-------- Extracted data --------

(* ===== verification/Agreement.v ===== *)
(** * The two pipelines count alike

    amazigh/pipeline.py counts the grams of [build_ngrams] with [Counter];
    ngrams_tp.py counts the grams of nltk's sliding window with [FreqDist].
    On the same token sequence the count tables they write are the same. *)

From Stdlib Require Import QArith.
From stdpp Require Import prelude countable.
From S2P Require Import Prelude PyStr Counter Ngrams Probability Regex Tokenizer Normalizer Serializer Pipeline NgramsTp.

#[local] Open Scope Z_scope.

(** The two inputs: a corpus text for pipeline.py and the lines of a
    sentence file for ngrams_tp.py that give the same token sequence. *)
Definition same_tokens `{Unicode} (text : list N) (lines : list (list N)) : Prop :=
  tokenize (clean_text text) = process_text_to_tokens (foldl read_line [] lines).

Section agreement.
Implicit Types (tokens : list (list N)).

(** The unigram table of pipeline.py, keyed by the strings of the
    one-token grams, is the table of the tokens. *)
Lemma serialize_unigrams tokens :
  serialize (Counter (build_ngrams tokens 1)) = Counter tokens.
Proof.
  rewrite build_ngrams_grams by lia. change (Z.to_nat 1) with 1%nat.
  rewrite grams_1, (Counter_fmap_inj (λ t, [t])). unfold serialize.
  rewrite dict_comp_distinct.
  - rewrite <- list_fmap_compose. etrans; [|apply list_fmap_id].
    apply list_fmap_ext. by intros _ [w c] _.
  - rewrite <- list_fmap_compose.
    assert (uncurry (λ k (_ : Z), ngram_to_string k) ∘ prod_map (λ t, [t]) id
            <$> Counter tokens = keys (Counter tokens)) as ->.
    { apply list_fmap_ext. by intros _ [w c] _. }
    apply Counter_wf.
Qed.

Lemma table_ngrams tokens (k : nat) :
  (0 < k)%nat → table tokens (Z.of_nat k) = Counter (ngrams tokens k).
Proof.
  intros Hk. unfold table. rewrite build_ngrams_grams by lia.
  by rewrite Nat2Z.id, ngrams_grams.
Qed.

End agreement.

(** C13: on the same token sequence the two programs write the same count
    tables for the orders 1 to 5: [build_ngrams] with [Counter] and nltk's
    [ngrams] with [FreqDist] count alike, and both serialize alike. *)
Theorem pipelines_count_alike `{Unicode} `{NegLog F} text lines
    (out1 : corpus_files F) (out2 : language_files) :
  process_corpus (Ok text) = Ok out1 →
  process_language (Ok lines) = Ok (Some out2) →
  same_tokens text lines →
  counts_json out1 = gram_json out2.
Proof.
  rewrite process_corpus_eq, process_language_eq. cbv zeta.
  case_decide; [done|]. unfold same_tokens. intros <-%Ok_inj <-%Ok_inj%(inj Some) ->.
  unfold language_tables, bigrams, trigrams. cbn [counts_json gram_json].
  change (range_from 1 6) with [1; 2; 3; 4; 5]. cbn [fmap list_fmap].
  change 2 with (Z.of_nat 2). change 3 with (Z.of_nat 3).
  change 4 with (Z.of_nat 4). change 5 with (Z.of_nat 5).
  rewrite !table_ngrams by lia. unfold table. by rewrite serialize_unigrams.
Qed.

Lemma pipelines_count_alike_witness :
  ∃ out1, process_corpus (F := score) (Ok (lit "A b a B c")) = Ok out1
    ∧ counts_json out1 = gram_json example_files.
Proof.
  eexists. split; [apply process_corpus_eq|].
  by apply (pipelines_count_alike (lit "A b a B c") [lit "1" ++ [9%N] ++ lit "A b a B c"]
              _ _ (process_corpus_eq _) process_language_ex).
Defined.
(** C1, amended: when the owner of the requested item accepts a pending
    points swap whose requester is another user, the requester ends with
    [before - pointsOffered + 100] and the owner with
    [before + pointsOffered + 100]; the debit, the credit and the two
    bonuses are four separate writes, and the balances in the six states
    the handler commits are the ones listed. *)
Theorem accept_points_balances db uid id msg txn swap item r o :
  swaps db !! id = Some swap →
  status swap = pending →
  swapType swap = bypoints →
  items db !! requestedItem swap = Some item →
  owner item = uid →
  requester swap ≠ uid →
  users db !! requester swap = Some r →
  users db !! uid = Some o →
  let run := exec (respond uid id accept msg txn) db in
  let p := pointsOffered swap in
  response run = mkResponse 200 "Swap accepted successfully" ∧
  points_of (final run) (requester swap) = Some (points r - p + 100) ∧
  points_of (final run) uid = Some (points o + p + 100) ∧
  balances (requester swap) uid (trace run) =
    [ (Some (points r - p), Some (points o));
      (Some (points r - p), Some (points o + p));
      (Some (points r - p), Some (points o + p));
      (Some (points r - p), Some (points o + p));
      (Some (points r - p + 100), Some (points o + p));
      (Some (points r - p + 100), Some (points o + p + 100)) ].
Proof.
  intros Hs Hp Hty Hi Ho Hne Hr Huo run p. subst run p.
  rewrite (respond_accept_points_run db uid id msg txn o swap item Huo Hs Hi Ho Hp Hty).
  assert (points_of db (requester swap) = Some (points r)) as Er
    by (unfold points_of; by rewrite Hr).
  assert (points_of db uid = Some (points o)) as Eo
    by (unfold points_of; by rewrite Huo).
  rewrite Ho. unfold balances. cbn [response final trace fmap list_fmap].
  repeat split; repeat f_equal; simpl_points; rewrite ?Er, ?Eo; cbn; f_equal; lia.
Qed.

Lemma accept_points_balances_witness :
  points_of (final (exec (respond Sample.bob 0%N accept None "TXN_1")
                         Sample.coat_requested)) Sample.alice = Some 100 ∧
  points_of (final (exec (respond Sample.bob 0%N accept None "TXN_1")
                         Sample.coat_requested)) Sample.bob = Some 700.
Proof.
  pose proof (accept_points_balances Sample.coat_requested Sample.bob 0%N None "TXN_1"
                (new_Swap Sample.alice (Sample.for_points Sample.coat 500))
                (mkItem Sample.bob 500 true true false 0 0 [])
                (mkUser 500 0 1) (mkUser 100 0 3)
                eq_refl eq_refl eq_refl eq_refl eq_refl) as H.
  destruct H as (_ & Ha & Hb & _); [by vm_compute|reflexivity|reflexivity|].
  split; [exact Ha|exact Hb].
Defined.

--------

| What is required |
Retype the records in their entirety, matching each one exactly.

| Task result |
(* ===== verification/Agreement.v ===== *)
(** * The two pipelines count alike

    amazigh/pipeline.py counts the grams of [build_ngrams] with [Counter];
    ngrams_tp.py counts the grams of nltk's sliding window with [FreqDist].
    On the same token sequence the count tables they write are the same. *)

From Stdlib Require Import QArith.
From stdpp Require Import prelude countable.
From S2P Require Import Prelude PyStr Counter Ngrams Probability Regex Tokenizer Normalizer Serializer Pipeline NgramsTp.

#[local] Open Scope Z_scope.

(** The two inputs: a corpus text for pipeline.py and the lines of a
    sentence file for ngrams_tp.py that give the same token sequence. *)
Definition same_tokens `{Unicode} (text : list N) (lines : list (list N)) : Prop :=
  tokenize (clean_text text) = process_text_to_tokens (foldl read_line [] lines).

Section agreement.
Implicit Types (tokens : list (list N)).

(** The unigram table of pipeline.py, keyed by the strings of the
    one-token grams, is the table of the tokens. *)
Lemma serialize_unigrams tokens :
  serialize (Counter (build_ngrams tokens 1)) = Counter tokens.
Proof.
  rewrite build_ngrams_grams by lia. change (Z.to_nat 1) with 1%nat.
  rewrite grams_1, (Counter_fmap_inj (λ t, [t])). unfold serialize.
  rewrite dict_comp_distinct.
  - rewrite <- list_fmap_compose. etrans; [|apply list_fmap_id].
    apply list_fmap_ext. by intros _ [w c] _.
  - rewrite <- list_fmap_compose.
    assert (uncurry (λ k (_ : Z), ngram_to_string k) ∘ prod_map (λ t, [t]) id
            <$> Counter tokens = keys (Counter tokens)) as ->.
    { apply list_fmap_ext. by intros _ [w c] _. }
    apply Counter_wf.
Qed.

Lemma table_ngrams tokens (k : nat) :
  (0 < k)%nat → table tokens (Z.of_nat k) = Counter (ngrams tokens k).
Proof.
  intros Hk. unfold table. rewrite build_ngrams_grams by lia.
  by rewrite Nat2Z.id, ngrams_grams.
Qed.

End agreement.

(** C13: on the same token sequence the two programs write the same count
    tables for the orders 1 to 5: [build_ngrams] with [Counter] and nltk's
    [ngrams] with [FreqDist] count alike, and both serialize alike. *)
Theorem pipelines_count_alike `{Unicode} `{NegLog F} text lines
    (out1 : corpus_files F) (out2 : language_files) :
  process_corpus (Ok text) = Ok out1 →
  process_language (Ok lines) = Ok (Some out2) →
  same_tokens text lines →
  counts_json out1 = gram_json out2.
Proof.
  rewrite process_corpus_eq, process_language_eq. cbv zeta.
  case_decide; [done|]. unfold same_tokens. intros <-%Ok_inj <-%Ok_inj%(inj Some) ->.
  unfold language_tables, bigrams, trigrams. cbn [counts_json gram_json].
  change (range_from 1 6) with [1; 2; 3; 4; 5]. cbn [fmap list_fmap].
  change 2 with (Z.of_nat 2). change 3 with (Z.of_nat 3).
  change 4 with (Z.of_nat 4). change 5 with (Z.of_nat 5).
  rewrite !table_ngrams by lia. unfold table. by rewrite serialize_unigrams.
Qed.

Lemma pipelines_count_alike_witness :
  ∃ out1, process_corpus (F := score) (Ok (lit "A b a B c")) = Ok out1
    ∧ counts_json out1 = gram_json example_files.
Proof.
  eexists. split; [apply process_corpus_eq|].
  by apply (pipelines_count_alike (lit "A b a B c") [lit "1" ++ [9%N] ++ lit "A b a B c"]
              _ _ (process_corpus_eq _) process_language_ex).
Defined.
(** C1, amended: when the owner of the requested item accepts a pending
    points swap whose requester is another user, the requester ends with
    [before - pointsOffered + 100] and the owner with
    [before + pointsOffered + 100]; the debit, the credit and the two
    bonuses are four separate writes, and the balances in the six states
    the handler commits are the ones listed. *)
Theorem accept_points_balances db uid id msg txn swap item r o :
  swaps db !! id = Some swap →
  status swap = pending →
  swapType swap = bypoints →
  items db !! requestedItem swap = Some item →
  owner item = uid →
  requester swap ≠ uid →
  users db !! requester swap = Some r →
  users db !! uid = Some o →
  let run := exec (respond uid id accept msg txn) db in
  let p := pointsOffered swap in
  response run = mkResponse 200 "Swap accepted successfully" ∧
  points_of (final run) (requester swap) = Some (points r - p + 100) ∧
  points_of (final run) uid = Some (points o + p + 100) ∧
  balances (requester swap) uid (trace run) =
    [ (Some (points r - p), Some (points o));
      (Some (points r - p), Some (points o + p));
      (Some (points r - p), Some (points o + p));
      (Some (points r - p), Some (points o + p));
      (Some (points r - p + 100), Some (points o + p));
      (Some (points r - p + 100), Some (points o + p + 100)) ].
Proof.
  intros Hs Hp Hty Hi Ho Hne Hr Huo run p. subst run p.
  rewrite (respond_accept_points_run db uid id msg txn o swap item Huo Hs Hi Ho Hp Hty).
  assert (points_of db (requester swap) = Some (points r)) as Er
    by (unfold points_of; by rewrite Hr).
  assert (points_of db uid = Some (points o)) as Eo
    by (unfold points_of; by rewrite Huo).
  rewrite Ho. unfold balances. cbn [response final trace fmap list_fmap].
  repeat split; repeat f_equal; simpl_points; rewrite ?Er, ?Eo; cbn; f_equal; lia.
Qed.

Lemma accept_points_balances_witness :
  points_of (final (exec (respond Sample.bob 0%N accept None "TXN_1")
                         Sample.coat_requested)) Sample.alice = Some 100 ∧
  points_of (final (exec (respond Sample.bob 0%N accept None "TXN_1")
                         Sample.coat_requested)) Sample.bob = Some 700.
Proof.
  pose proof (accept_points_balances Sample.coat_requested Sample.bob 0%N None "TXN_1"
                (new_Swap Sample.alice (Sample.for_points Sample.coat 500))
                (mkItem Sample.bob 500 true true false 0 0 [])
                (mkUser 500 0 1) (mkUser 100 0 3)
                eq_refl eq_refl eq_refl eq_refl eq_refl) as H.
  destruct H as (_ & Ha & Hb & _); [by vm_compute|reflexivity|reflexivity|].
  split; [exact Ha|exact Hb].
Defined.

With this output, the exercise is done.